Mengeja pohon randu, adakalanya ia terlihat cantik dengan bunga-bunga kecil yang mewarnai gagah ujudnya,rimbun dedaunan hijau berguguran,satu demi satu daunnya luruh berserakan di tanah kering,apakah ini akhir dari perjalananya?,rupanya aku keliru,seiring pendar cahaya menuju senja,muncul buah randu gemuk nan menggemaskan,selesaikah pesonanya? tidak.kala dini hari aku hitung satu satu buah randu seketika menyembul putih dari retakkan kulitnya, “kapuk” jeritku tertahan. Lalu angin terkadang nakal,meniupkan sejumput kapuk yang tengah mengintip dunia itu,membawanya pada entah,tepi kolam ikanku,genteng rumahku,atau bahkan pada tanah basah yang baru usai disemai benih cabai.
Dan aku teringat kamu, lelaki dengan kearifan tutur lembut, senyum cerah yang kerap kau hadirkan manakala kita bertemu di kedinian hari, saat kau awali pergelutanmu dengan tanah harapan, demi menuruti tuntutan arti kata hidup. Lalu apa hubungannya lelaki tua dengan randuku?
Pernah di satu masa, aku melihat lelaki tua itu memunguti kapuk yang telah jatuh ke tanah akibat keusilan sang angin. Sejumput, sejumput ia kumpulkan dalam kantung plastik usang yang telah berlubang pada sisi bawahnya. Aku terharu, seketika aku lari ke arahnya "aku bantu ya pak" ia tersenyum dan mengangguk gembira "istriku pasti senang, aku membawa oleh-oleh yang kelak dijadikan bantal buat tidur kami berdua" katanya, matanya berbinar, aku suka. Segera aku berlari kesana kemari, mengumpulkan jumputan kapuk lalu serahkan pada lelaki tua yang kini tengah bersandar pada kokoh pohon randu. Angin mempermainkan rambut putihnya yang tingal beberapa helai. Ah lelaki tua itu selalu membuat aku jatuh hati. Bukan! bukan sebagai kekasih, namun aku menyayanginya sebagai seorang bapak, seorang sahabat.
Persahabatan kami telah terjalin begitu saja, tatkala kepindahan keluargaku di rumah ini, rumah kecil, pinggir sawah dengan pohon randu yang selalu memayunginya. Rumah yang telah aku impikan sepanjang kehidupanku dengan halaman sawah yang menghijau. Dimana aku bisa bermain dengan kupu-kupu, aku bisa berceloteh dengan kepodang, atau aku hanya memanjakan kedua mataku dengan indahnya hamparan hijau pohon tembakau.
Petani itu menggarap tanahnya, seorang diri, meski terkadang sang istri menunggunya di ujung pematang yang tak seberapa luas itu. Bila ada waktu, aku temani sang istri duduk disana, berbincang tentang harga cabai yang melonjak, sayur yang akan ia masak,atau hujan yang tak kunjung reda. Perbincangan yang sederhana namun bermakna.
Sesekali lelaki tua itu menghampiri kami dan meminta minum, sang istri melayani dengan senyum penuh cinta, Ah...dua manusia tua ini membuat aku iri dengan cinta yang tercermin pada senyum, tutur kata dan pandangan mata mereka. Betapa cinta bisa demikian dahsyat menyelimuti kebersamaan mereka hingga akhir hayat, yah akhir hayat.
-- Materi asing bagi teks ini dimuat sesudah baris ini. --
(** X12.  A removed task lives on in the cache: after [remove] (the cache
    write of its lookup having gone through) the row is gone, yet [findOne]
    returns the task, a second [remove] succeeds, and an [update] succeeds and
    saves the patched object, which puts the row back. *)
Theorem removed_task_can_be_updated `{Platform} (i : string) (dto : UpdateTaskDto.t)
    (t : Task) (w : World) :
  tasksRepository w !! i = Some t →
  id t = i →
  cache_miss i w →
  set_fails (cacheFaults w) = false →
  roundtrips t →
  let w' := (TasksService.remove i w).2 in
  tasksRepository w' !! i = None
  ∧ (TasksService.findOne i w').1 = Ok (JsTask t)
  ∧ (TasksService.remove i w').1 = Ok ()
  ∧ (TasksService.update i dto w').1 = Ok (TasksService.assign_fields dto t)
  ∧ tasksRepository (TasksService.update i dto w').2 !! i
    = Some (TasksService.assign_fields dto t).
Proof.
  intros Hr Hi Hm Hs Hrt w'. subst w'. rewrite (remove_cold i t w Hr Hm). cbn [snd].
  set (w' := record_call _ _).
  destruct (after_fetch_warm i t w Hm Hs) as (Hg1 & Hc1).
  assert (get_fails (cacheFaults w') = false) as Hg by done.
  assert (cacheManager w' !! task_key i = Some (JSON_stringify (JsTask t), 300)) as Hc
    by done.
  split; [by rewrite <- Hi; apply lookup_delete_eq|].
  split; [by rewrite (findOne_warm i t w' Hg Hc Hrt)|].
  split; [by rewrite (remove_bind _ _ _ _ (findOne_warm i t w' Hg Hc Hrt))|].
  rewrite (served_from_cache i t w' Hg Hc Hrt dto).
  rewrite update_write_store, Hi, lookup_insert_eq. by rewrite update_write_task.
Qed.

Lemma removed_task_can_be_updated_witness :
  let w' := (TasksService.remove "t1" Demo.seeded).2 in
  tasksRepository w' !! "t1" = None
  ∧ (TasksService.findOne "t1" w').1 = Ok (JsTask Demo.sample)
  ∧ tasksRepository
      (TasksService.update "t1" (UpdateTaskDto.mk None None None (Some HIGH) None) w').2
      !! "t1" = Some (TasksService.with_priority HIGH Demo.sample).
Proof.
  destruct (removed_task_can_be_updated "t1"
              (UpdateTaskDto.mk None None None (Some HIGH) None)
              Demo.sample Demo.seeded eq_refl eq_refl eq_refl eq_refl)
    as (H1 & H2 & _ & _ & H3).
  - split; [discriminate | reflexivity].
  - exact (conj H1 (conj H2 H3)).
Defined.

(** ** The service with a cache that cannot be written *)

Section NoCacheWrites.
Context `{Platform}.


End NoCacheWrites.



(** ** Creation *)

(** X14.  [create] inserts one row, under the generated id, and does not
    touch the cache: the row holds the fields of the request, the due date as
    the instant its string denotes, with the defaults for an absent status or
    priority; when the id is new to the table every other row is as before
    and the table has one row more. *)
Theorem create_inserts_one_row `{Platform} (dto : CreateTaskDto.t) (w : World) :
  tasksRepository w !! generate_id (tasksRepository w) = None →
  let r := TasksService.create dto w in
  ∃ t, r.1 = Ok t
       ∧ id t = generate_id (tasksRepository w)
       ∧ title t = CreateTaskDto.title dto
       ∧ description t = CreateTaskDto.description dto
       ∧ status t = default PENDING (CreateTaskDto.status dto)
       ∧ priority t = default default_priority (CreateTaskDto.priority dto)
       ∧ dueDate t = new_Date <$> CreateTaskDto.dueDate dto
       ∧ userId t = CreateTaskDto.userId dto
       ∧ tasksRepository r.2 !! id t = Some t
       ∧ (∀ k, k ≠ id t → tasksRepository r.2 !! k = tasksRepository w !! k)
       ∧ size (tasksRepository r.2) = S (size (tasksRepository w))
       ∧ cacheManager r.2 = cacheManager w.
Proof.
  intros Hfresh r. subst r. rewrite create_result.
  exists (Repository.new_row dto w). cbn [fst snd].
  repeat (split; [done|]).
  assert (tasksRepository
            (publish (status_update (id (Repository.new_row dto w))
                                    (status (Repository.new_row dto w)))
                     (Repository.insert dto w).2)
          = <[id (Repository.new_row dto w) := Repository.new_row dto w]>
              (tasksRepository w)) as -> by done.
  split; [by rewrite lookup_insert_eq|].
  split; [intros k Hk; by rewrite lookup_insert_ne|].
  split; [|done]. by apply map_size_insert_None.
Qed.

(** A request that names a due date and neither status nor priority. *)
Lemma create_inserts_one_row_witness :
  let dto := CreateTaskDto.mk "Write report" None None None
               (Some "2030-01-01T00:00:00.000Z") "u1" in
  ∃ t, (TasksService.create dto Demo.seeded).1 = Ok t
       ∧ id t = "t2"
       ∧ status t = PENDING
       ∧ dueDate t = Some 1893456000000
       ∧ size (tasksRepository (TasksService.create dto Demo.seeded).2) = 2%nat.
Proof.
  destruct (@create_inserts_one_row Demo.platform
              (CreateTaskDto.mk "Write report" None None None
                 (Some "2030-01-01T00:00:00.000Z") "u1") Demo.seeded
              ltac:(vm_compute; reflexivity))
    as (t & H1 & H2 & _ & _ & H5 & _ & H7 & _ & _ & _ & H11 & _).
  exists t. split; [exact H1|]. split; [exact H2|]. split; [exact H5|].
  split; [exact H7|]. exact H11.
Defined.

(** ** Listings *)

Section Listings.
Context `{Platform}.

Lemma length_rows w : length (RepositoryQueries.rows w) = size (tasksRepository w).
Proof. unfold RepositoryQueries.rows. by rewrite length_fmap, length_map_to_list. Qed.
End Listings.

Section Pages.
Context `{Platform}.

(** [ceil_div n d] pages of [d] items are enough for [n] items, and no fewer
    are. *)
Lemma ceil_div_le n d m :
  (1 ≤ d)%nat → (TasksController.ceil_div n d ≤ m)%nat ↔ (n ≤ m * d)%nat.
Proof.
  intros Hd. unfold TasksController.ceil_div.
  pose proof (Nat.div_mod_eq (n + d - 1) d) as E.
  pose proof (Nat.mod_upper_bound (n + d - 1) d ltac:(lia)) as Hr.
  split; intros Hle; nia.
Qed.

Lemma findAll_paginated status priority p l w :
  (1 ≤ p)%nat → (1 ≤ l)%nat →
  TasksController.findAll status priority (Some p) (Some l) w
  = (Ok (let all := List.filter (RepositoryQueries.matches (Filters.mk status priority))
                      (RepositoryQueries.rows w) in
         let tasks := take l (drop ((p - 1) * l) all) in
         TasksController.mkListing tasks (length tasks) (length all) (Some p) (Some l)
           (Some (TasksController.ceil_div (length all) l))), w).
Proof.
  intros Hp Hl. unfold TasksController.findAll.
  destruct p as [|p]; [lia|]. destruct l as [|l]; [lia|]. reflexivity.
Qed.

Lemma findAll_unpaginated status priority page limit w :
  TasksController.positive page && TasksController.positive limit = false →
  TasksController.findAll status priority page limit w
  = (Ok (let all := List.filter (RepositoryQueries.matches (Filters.mk status priority))
                      (RepositoryQueries.rows w) in
         TasksController.mkListing all (length all) (length all) None None None), w).
Proof. intros Hf. unfold TasksController.findAll. by rewrite Hf. Qed.
End Pages.

(** X16.  A paginated listing (page and limit at least 1) reports as total the
    number of matching tasks whatever the page, returns the window of at most
    [limit] of them that starts after the [page - 1] pages before it, and
    computes [totalPages] as the least number of pages of [limit] items that
    hold the total.  A page up to [totalPages] holds at least one task, a page
    beyond it holds none. *)
Theorem paginated_listing `{Platform} (status : option TaskStatus)
    (priority : option TaskPriority) (p l : nat) (w : World) :
  (1 ≤ p)%nat →
  (1 ≤ l)%nat →
  ∃ r all n,
    TasksController.findAll status priority (Some p) (Some l) w = (Ok r, w)
    ∧ TasksQueries.findWithFiltersAndPagination (Filters.mk status priority) None w
      = (Ok (all, length all), w)
    ∧ TasksController.totalCount r = length all
    ∧ TasksController.data r = take l (drop ((p - 1) * l) all)
    ∧ TasksController.count r = length (TasksController.data r)
    ∧ TasksController.count r = (l `min` (length all - (p - 1) * l))%nat
    ∧ TasksController.page r = Some p
    ∧ TasksController.limit r = Some l
    ∧ TasksController.totalPages r = Some n
    ∧ (length all ≤ n * l)%nat
    ∧ (∀ m, length all ≤ m * l → n ≤ m)%nat
    ∧ ((p ≤ n)%nat ↔ (1 ≤ TasksController.count r)%nat).
Proof.
  intros Hp Hl. rewrite (findAll_paginated status priority p l w Hp Hl). cbv zeta.
  set (all := List.filter _ _).
  eexists _, all, (TasksController.ceil_div (length all) l).
  split; [reflexivity|]. cbn [TasksController.totalCount TasksController.data
    TasksController.count TasksController.page TasksController.limit
    TasksController.totalPages].
  split; [done|]. split; [done|]. split; [done|]. split; [done|].
  split; [by rewrite length_take, length_drop|].
  split; [done|]. split; [done|]. split; [done|].
  split; [by apply ceil_div_le|].
  split; [intros m Hm; by apply ceil_div_le|].
  rewrite length_take, length_drop.
  pose proof (ceil_div_le (length all) l (p - 1) Hl) as Hg.
  split; intros Hle.
  - assert (¬ (length all ≤ (p - 1) * l)%nat) by (intros Hc; apply Hg in Hc; lia). lia.
  - destruct (decide (p ≤ TasksController.ceil_div (length all) l)%nat) as [|Hn]; [done|].
    assert (TasksController.ceil_div (length all) l ≤ p - 1)%nat as Hc by lia.
    apply Hg in Hc. lia.
Qed.

(** The board has five tasks: pages of two are three, the third holds one. *)
Lemma paginated_listing_witness :
  ∃ r, TasksController.findAll None None (Some 3%nat) (Some 2%nat) Samples.board
       = (Ok r, Samples.board)
       ∧ TasksController.totalCount r = 5%nat
       ∧ TasksController.count r = 1%nat
       ∧ TasksController.totalPages r = Some 3%nat.
Proof.
  destruct (paginated_listing None None 3 2 Samples.board ltac:(lia) ltac:(lia))
    as (r & all & n & Hr & Hall & Ht & _ & _ & Hc & _ & _ & Hn & _).
  exists r. split; [exact Hr|].
  injection Hall as Hall _. subst all.
  rewrite Ht, Hc. split; [vm_compute; reflexivity|]. split; [vm_compute; reflexivity|].
  rewrite (findAll_paginated None None 3 2 Samples.board) in Hr by lia.
  injection Hr as Hr. subst r. vm_compute. reflexivity.
Defined.

(** X17.  Without a page or without a limit, and also when either is 0, the
    listing is not paginated: the response carries every matching task, its
    count equals the total, and it has no page, limit or totalPages. *)
Theorem zero_page_or_limit_lists_all `{Platform} (status : option TaskStatus)
    (priority : option TaskPriority) (page limit : option nat) (w : World) :
  page = None ∨ page = Some 0%nat ∨ limit = None ∨ limit = Some 0%nat →
  ∃ all,
    TasksQueries.findWithFiltersAndPagination (Filters.mk status priority) None w
    = (Ok (all, length all), w)
    ∧ TasksController.findAll status priority page limit w
      = (Ok (TasksController.mkListing all (length all) (length all) None None None), w).
Proof.
  intros Hz. eexists. split; [reflexivity|].
  rewrite findAll_unpaginated; [done|].
  destruct Hz as [-> | [-> | [-> | ->]]]; cbn; try done; by rewrite andb_false_r.
Qed.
Beberapa saat setelah kebersamaan kami berdua mencari putihnya kapuk, berita duka datang padaku di senja yang tak hadirkan jingga di ufuknya. Lelaki tua itu telah pergi, sesaat setelah kepulangan dari menggarap tanahnya, pergi menghadap Yang Kuasa tanpa sakit, tanpa pesan. Aku berduka, terlebih sang istri tercintanya.
Saat pemakaman tiba, aku mengeja kembali pohon randu, layaknya lelaki tua yang kokoh semangatnya hingga ajal menjelang, yang kini tengah menjadi perhatian pandangyang berurai air mata, yang tubuhnya sedikit demi sedikit tertimbun tanah ini. Lelaki tua itu selalu menebarkan pesona hingga akhir hidupnya, layaknya pohon randu. Pesona pada istrinya, pada keluarganya, pada tanah yang pernah ia katakan sebagai kehidupannya, dan padaku, sahabat sejenaknya.
Beberapa bulan sejak kepergian lelaki tua itu, sepetak tanah tempat ia mengadu nasibnya, meranggas, kering seakan menyimpan kerinduan pada tangan lelaki tua yang bijak itu.
Aku mengeja pohon randu itu,tanpa lelaki tua, yang menyisakan kenangan indah tentangnya dalam hidupku,lalu aku merindukannya, sangat.